Das wollte sie nun nachholen.
Sie kitzelte erst Gracie, dann auch Charity. Beide wan-den sich kichernd in ihren Armen, doch sie machten keinen Versuch davonzulaufen. Statt dessen kitzelten sie Lucy wieder. Lucy lachte, verlor das Gleichgewicht und fiel auf den Rücken, so daß sie alle drei unter lautem Gelächter auf dem Boden landeten.
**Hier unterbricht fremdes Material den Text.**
(* ===== verification/SalesFacts.v ===== *)
(** Sales orders over time: however many calls of the services of orders, payments and the
    kitchen and of the orchestrator run at once, whichever of them die and whatever the
    subscribers of their events do, an order only moves along its lifecycle, and what is
    paid for it is what it costs at most. *)

From stdpp Require Import base list strings option relations sets.
From Stdlib Require Import ZArith Lia.
From S2P Require Import Prelude Flows JsNumber JsString DomainEvents CoreDomain MasterData.
From S2P Require Import Lifecycles PurchaseOrderAggregate Decimal Database Costing CostingFacts.
From S2P Require Import Receipts Reservations ReservationFacts InventoryStock StockFacts.
From S2P Require Import FulfillmentFacts Outbox Orders Kitchen.
Import Reservations Fulfillment.

(** * The lifecycle of a sales order

    Payment, the kitchen and the fulfillment each walk a part of it. *)
#[export] Instance sales_order_lifecycle : Lifecycle OrderStatus.
Proof.
  refine {|
    allowed s :=
      match s with
      | OrderPENDING => [PAID; IN_PROGRESS; OrderCANCELLED]
      | IN_PROGRESS => [OrderREADY; OrderPENDING; PAID; OrderCANCELLED]
      | OrderREADY => [OrderCOMPLETED; OrderPENDING; PAID; OrderCANCELLED]
      | PAID => [OrderCOMPLETED; OrderCANCELLED]
      | OrderCOMPLETED | OrderCANCELLED => []
      end;
    final s := bool_decide (s = OrderCOMPLETED ∨ s = OrderCANCELLED)
  |}.
  by intros [].
Defined.
(* ===== verification/OrderFacts.v ===== *)
(** What a new order holds, and what the payment of a retail order does: its stock is
    reserved and committed, it is marked as paid and completed, and delivering the event
    again changes nothing - unless the first delivery was interrupted between the last
    two steps. *)

From stdpp Require Import base list strings option relations sets.
From Stdlib Require Import ZArith Lia.
From S2P Require Import Prelude Flows JsNumber JsString DomainEvents CoreDomain MasterData.
From S2P Require Import Lifecycles PurchaseOrderAggregate Decimal Database Costing CostingFacts.
From S2P Require Import Receipts Reservations ReservationFacts InventoryStock StockFacts.
From S2P Require Import FulfillmentFacts Outbox Orders Kitchen SalesFacts.
Import Reservations Fulfillment Orchestrator.

Section orders.
Context {dec : Decimal} {plat : Platform} {uniq : UniqueIds}.

(** * Reservations of the order *)

(** A committed reservation of the order; movements keep their references. *)
Definition marked (tn oid : string) (db : Db) : Prop :=
  (tn, Some oid, Some COMMITTED_RESERVATION_REF) ∈ map reference (rows db TMovement).
Lemma marked_later tn oid db db' : no_new_reservations db db' → marked tn oid db → marked tn oid db'.
Proof. unfold marked. intros (more & -> & _) H. apply elem_of_app. by left. Qed.
Lemma marked_existing tn oid db :
  marked tn oid db → List.find (has_reservation tn oid) (rows db TMovement) ≠ None.
Proof.
  unfold marked. intros (m & E & Hm)%list_elem_of_fmap Hn.
  apply find_none with (x := m) in Hn; [|by apply list_elem_of_In].
  injection E as E1 E2 E3. unfold has_reservation, refers in Hn. rewrite <- E1, <- E2, <- E3 in Hn.
  by rewrite !bool_decide_true, orb_true_r in Hn.
Qed.

(** Requirements are positive. *)
Lemma requirements_positive b lines :
  Forall (λ r, leb (snd r) (of_Z 0) = false) (buildRequirements b lines).
Proof.
  unfold buildRequirements. generalize (concat (map (line_requirements b) lines)). intros l.
  assert (H : ∀ acc, Forall (λ r, leb (snd r) (of_Z 0) = false) acc →
    Forall (λ r, leb (snd r) (of_Z 0) = false) (fold_left addRequirement l acc)); [|by apply H].
  induction l as [|[i q] l IH]; simpl; intros acc Ha; [done|]. apply IH.
  destruct (negb (truthy i)); simpl; [done|]. destruct (leb q (of_Z 0)) eqn:Hq; [done|].
  clear IH. induction Ha as [|[j x] acc Hx Ha IH]; simpl.
  - repeat constructor. simpl. apply add_not_leb; [by right|done].
  - case_bool_decide; constructor; try done. apply add_not_leb; [by left|done].
Qed.

(** What a successful reservation leaves: a reservation, or an order that needs none. *)
Definition needs_nothing (tn oid : string) (db : Db) : Prop :=
  ∃ o t, List.find (of_tenant oid tn) (rows db TSalesOrder) = Some o ∧
    List.find (has_id TTenant (so_tenantId o)) (rows db TTenant) = Some t ∧
    buildRequirements (tn_businessType t) (so_SalesOrderItem o) = [].
Definition covered (tn oid : string) (db : Db) : Prop :=
  List.find (has_reservation tn oid) (rows db TMovement) ≠ None ∨ needs_nothing tn oid db.

Lemma needs_nothing_only ts tn oid db db' :
  only ts db db' → TSalesOrder ∉ ts → TTenant ∉ ts →
  needs_nothing tn oid db → needs_nothing tn oid db'.
Proof. intros Ho H1 H2 (o & t & H). exists o, t. by rewrite !Ho. Qed.

Lemma reserve_covers now tn oid db b db1 :
  keyed TStock db → Forall (λ s, whole (st_quantity s)) (rows db TStock) → whole_requirements db →
  reserve_tx now oid tn db = Ok (b, db1) → b = true ∧ covered tn oid db1.
Proof.
  intros Hk Hw Hr E. pose proof (writes_reserve now oid tn db b db1 E) as Hon.
  assert (b = true) as ->.
  { unfold reserve_tx in E. apply tx_bind_ok in E as (n & d & E1 & E).
    apply tx_bind_ok in E as (u & d1 & E2 & E). apply tx_bind_ok in E as (x & d2 & E3 & E).
    destruct x; [by injection E|]. apply tx_bind_ok in E as ([o t] & d3 & E4 & E).
    apply tx_bind_ok in E as (u' & d4 & E5 & E). by injection E. }
  split; [done|]. destruct (List.find (has_reservation tn oid) (rows db TMovement)) as [m|] eqn:Hm.
  - left. unfold reserve_tx in E. apply tx_bind_ok in E as (n & d & [= _ <-] & E).
    apply tx_bind_ok in E as ([] & d1 & [_ ->]%tx_lift_ok & E).
    apply tx_bind_ok in E as (x & d2 & [= <- <-] & E). cbn [row] in *. rewrite Hm in E.
    injection E as <-. by rewrite Hm.
  - destruct (reserve_tx_ok now oid tn db db1 Hk Hw Hr Hm E) as (o & t & ts & Ho & Ht & Hacc).
    pose proof (requirements_positive (tn_businessType t) (so_SalesOrderItem o)) as Hpos.
    destruct Hacc as [[_ (news & Rm & F & _) _ _] _ _ _ Ham].
    destruct (buildRequirements (tn_businessType t) (so_SalesOrderItem o)) as [|r reqs] eqn:Hreq.
    + right. eapply (needs_nothing_only stock_side); [exact Hon|unfold stock_side; set_solver..|].
      by exists o, t.
    + left. destruct ts as [|tk ts].
      { apply Forall_cons in Ham as [Ham _]. apply Forall_cons in Hpos as [Hpos _].
        rewrite Ham in Hpos. by rewrite leb_refl in Hpos by apply of_Z_not_nan. }
      inversion F as [|? m ? news' Hmv _ E1 E2]. subst news. intros Hn.
      apply find_none with (x := m) in Hn.
      2: { cbn [row] in *. rewrite Rm. apply in_or_app. right. by left. }
      destruct Hmv as (M1 & _). unfold has_reservation in Hn. by rewrite M1 in Hn.
Qed.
Ivan war oben an der Treppe stehengeblieben. Doch als Lucy und ihre Nichten zu Boden fielen, eilte er die Stufen hinab. »Sei vorsichtig!« sagte er zu Lucy, ergriff ihre Hände und zog sie hoch. »Du mußt jetzt aufpassen und darfst dich nicht von diesen Kindern überrennen lassen.«
»Aber ich will mich überrennen lassen«, antwortete Lucy, zog die Mädchen an sich und legte die Arme um ihre Schultern. Sie blickte zu Ivan auf und versuchte den Grund für seinen Ärger zu erraten. War es die Sorge um sein Kind? Oder war es Eifersucht auf die Zuneigung, die sie zu ihren Nichten empfand?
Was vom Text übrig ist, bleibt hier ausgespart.